## Work request
Every line of the entries below that includes "Hall" belongs in the answer, copied as written.

------------------------------------------------------------------------

(** Thing [t] is in the way of the z movement of [mover], which stands at
    (x, y): it is another thing, solid, neither a corpse nor a special,
    and the two overlap in height and on the map. *)
Definition in_the_way (w : world) (mover : mobj_id) (x y : Z) (t : mobj_id) : Prop :=
  let blockdist := add32 (mo_radius (mobjs w t)) (mo_radius (mobjs w mover)) in
  t <> mover
  /\ tst (mo_flags (mobjs w t)) MF_SOLID = true
  /\ tst (mo_flags (mobjs w t)) (Z.lor MF_CORPSE MF_SPECIAL) = false
  /\ mo_z (mobjs w mover) <= add32 (mo_z (mobjs w t)) (mo_height (mobjs w t))
  /\ mo_z (mobjs w t) < add32 (mo_z (mobjs w mover)) (mo_height (mobjs w mover))
  /\ ABS (sub32 (mo_x (mobjs w t)) x) < blockdist
  /\ ABS (sub32 (mo_y (mobjs w t)) y) < blockdist.

Lemma PIT_CheckOnmobjZ_false t w mover :
  tmthing (tm w) = Some mover ->
  fst (PIT_CheckOnmobjZ t w) = false ->
  in_the_way w mover (tmx (tm w)) (tmy (tm w)) t
  /\ onmobj (tm (snd (PIT_CheckOnmobjZ t w))) = Some t.
Proof.
  intros Htm. unfold PIT_CheckOnmobjZ, in_the_way. cbv zeta. rewrite Htm.
  change (deref (Some mover)) with mover.
  destruct (tst (mo_flags (mobjs w t)) MF_SOLID); [|done]. cbn [negb].
  destruct (tst (mo_flags (mobjs w t)) (Z.lor MF_CORPSE MF_SPECIAL)); [done|].
  repeat (case_decide; [done|]). intros _. cbn [snd].
  split; [|done]. split_and!; [congruence|done|done|lia..].
Qed.

(** The scratch variables the walk of P_CheckOnmobj reads. *)
Definition onmobj_trial (thing : mobj_id) (x y : Z) (ms : mobj_id -> mobj_t) (w : world)
  : Prop :=
  tmthing (tm w) = Some thing /\ tmx (tm w) = x /\ tmy (tm w) = y /\ mobjs w = ms.

Lemma onmobj_trial_step thing x y ms t w :
  onmobj_trial thing x y ms w -> onmobj_trial thing x y ms (snd (PIT_CheckOnmobjZ t w)).
Proof.
  intros (Ht & Hx & Hy & Hm). unfold onmobj_trial.
  pose proof (so_mobjs _ _ (so_PIT_CheckOnmobjZ t w)) as Hm'. rewrite Hm'.
  unfold PIT_CheckOnmobjZ. cbv zeta.
  repeat first [case_decide | match goal with |- context [if ?c then _ else _] =>
                                destruct c end]; done.
Qed.

(** X21.  The thing P_CheckOnmobj returns is in the way of the z movement:
    it is another thing, solid, neither a corpse nor a special, listed in
    the blockmap, and it overlaps the thing, as moved by P_FakeZMovement,
    both in height and on the map. *)
Theorem P_CheckOnmobj_found thing w t :
  fst (P_CheckOnmobj thing w) = Some t ->
  in_the_way (P_FakeZMovement thing w) thing (mo_x (mobjs w thing)) (mo_y (mobjs w thing)) t
  /\ exists bx by_, t ∈ blocklinks w bx by_.
Proof.
  unfold P_CheckOnmobj. cbv zeta.
  destruct (onmobj_setup_spec thing w) as (Hm & Hso & Ht & Hx & Hy). cbv zeta in *.
  pose proof (so_blocklinks _ _ Hso) as Hbl.
  pose proof (zo_blocklinks _ _ _ (zo_P_FakeZMovement thing w)) as Hbl0. rewrite Hbl0 in Hbl.
  assert (onmobj_trial thing (mo_x (mobjs w thing)) (mo_y (mobjs w thing))
            (mobjs (P_FakeZMovement thing w)) (onmobj_setup thing w)) as Htrial by done.
  clear Hm Hso Ht Hx Hy Hbl0.
  generalize dependent (onmobj_setup thing w). intros w1 Hbl Htrial.
  destruct (_ || _); [done|].
  destruct (onmobj_things w1) as [ok w2] eqn:Hwalk.
  destruct ok; cbn [negb fst]; [done|].
  change (onmobj (tm (upd_mobj thing (fun _ => mobjs w thing) w2))) with (onmobj (tm w2)).
  pose proof (f_equal fst Hwalk) as Hfalse. pose proof (f_equal snd Hwalk) as Hw2.
  cbn [fst snd] in Hfalse, Hw2. clear Hwalk.
  unfold onmobj_things, for_each_block in *. cbv zeta in *.
  set (Inv := fun w0 : world =>
                onmobj_trial thing (mo_x (mobjs w thing)) (mo_y (mobjs w thing))
                  (mobjs (P_FakeZMovement thing w)) w0
                /\ blocklinks w0 = blocklinks w).
  assert (forall t0 w0, Inv w0 -> Inv (snd (PIT_CheckOnmobjZ t0 w0))) as Hthing.
  { intros t0 w0 [Hw0 Hb0]. split; [by apply onmobj_trial_step|].
    by rewrite (so_blocklinks _ _ (so_PIT_CheckOnmobjZ t0 w0)). }
  assert (forall bx by_ w0, Inv w0 ->
            Inv (snd (P_BlockThingsIterator bx by_ PIT_CheckOnmobjZ w0))) as Hcell.
  { intros bx by_ w0. unfold P_BlockThingsIterator. case_decide; [done|].
    apply (iterate_rel (fun w w' => Inv w -> Inv w')); [auto|auto|].
    intros t0 w4 _. apply Hthing. }
  match type of Hfalse with
  | fst (iterate (fun bx => iterate _ ?ys) ?xs w1) = false =>
      assert (forall bx w0, Inv w0 ->
                Inv (snd (iterate
                            (fun by_ => P_BlockThingsIterator bx by_ PIT_CheckOnmobjZ) ys w0)))
        as Hcol
  end.
  { intros bx w0. apply (iterate_rel (fun w w' => Inv w -> Inv w')); [auto|auto|].
    intros by_ w4 _. apply Hcell. }
  destruct (iterate_false Inv _ _ _ Hcol (conj Htrial Hbl) Hfalse)
    as (bx & w3 & _ & Hw3 & Hfalse3 & Hlast3).
  destruct (iterate_false Inv _ _ _ (Hcell bx) Hw3 Hfalse3)
    as (by_ & w4 & _ & Hw4 & Hfalse4 & Hlast4).
  unfold P_BlockThingsIterator in Hfalse4, Hlast4.
  destruct (decide (bx < 0 \/ by_ < 0 \/ bmapwidth <= bx \/ bmapheight <= by_)); [done|].
  destruct (iterate_false Inv _ _ _ Hthing Hw4 Hfalse4)
    as (t0 & w5 & Hin & [(Ht5 & Hx5 & Hy5 & Hm5) Hb5] & Hfalse5 & Hlast5).
  assert (w2 = snd (PIT_CheckOnmobjZ t0 w5)) as ->.
  { rewrite <- Hw2. etrans; [exact Hlast3|]. etrans; [exact Hlast4|]. exact Hlast5. }
  destruct (PIT_CheckOnmobjZ_false t0 w5 thing Ht5 Hfalse5) as [Hway Hon].
  rewrite Hon. intros [= ->]. split.
  - unfold in_the_way in *. by rewrite Hm5, Hx5, Hy5 in Hway.
  - exists bx, by_. pose proof (proj2 Hw4) as Hb4. by rewrite <- Hb4.
Qed.

(** X22.  P_CheckOnmobj undoes the fake z movement: unless the thing has
    MF_NOCLIP or freeze mode is on, every map object is afterwards as it
    was, whatever is returned; players, sectors, sector nodes, blockmap
    lists and recorded calls are untouched. *)
Theorem P_CheckOnmobj_restores thing w :
  tst (mo_flags (mobjs w thing)) MF_NOCLIP = false -> freeze (cv w) = false ->
  let w' := snd (P_CheckOnmobj thing w) in
  (forall m, mobjs w' m = mobjs w m)
  /\ players w' = players w /\ sectors w' = sectors w /\ mem w' = mem w
  /\ blocklinks w' = blocklinks w /\ events w' = events w.
Proof.
  intros Hclip Hfreeze. cbv zeta. unfold P_CheckOnmobj. cbv zeta.
  destruct (onmobj_setup_spec thing w) as (Hm & Hso & _). cbv zeta in *.
  pose proof (zo_P_FakeZMovement thing w) as Hz.
  destruct (z_only_fields _ _ _ Hz) as (_ & _ & _ & Hfl).
  rewrite Hm, Hfl, Hclip, (so_cv _ _ Hso), (zo_cv _ _ _ Hz), Hfreeze. cbn [orb].
  pose proof (so_onmobj_things (onmobj_setup thing w)) as Hso2.
  destruct (onmobj_things (onmobj_setup thing w)) as [ok w2]. cbn [snd] in Hso2.
  assert (scratch_only (P_FakeZMovement thing w) w2) as [Hm2 Hp2 Hs2 Hme2 _ Hb2 He2]
    by (by etrans).
  assert (forall m, mobjs (upd_mobj thing (fun _ => mobjs w thing) w2) m = mobjs w m) as Hall.
  { intros m. simpl. unfold insert, fn_insert. case_decide; [by subst|].
    rewrite Hm2. by apply (zo_others _ _ _ Hz). }
  destruct Hz.
  destruct ok; cbn [negb snd]; (split_and!; [exact Hall|simpl; congruence..]).
Qed.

------------------------------------------------------------------------

## Solution for this task
  assert (forall m, mobjs (upd_mobj thing (fun _ => mobjs w thing) w2) m = mobjs w m) as Hall.
  destruct ok; cbn [negb snd]; (split_and!; [exact Hall|simpl; congruence..]).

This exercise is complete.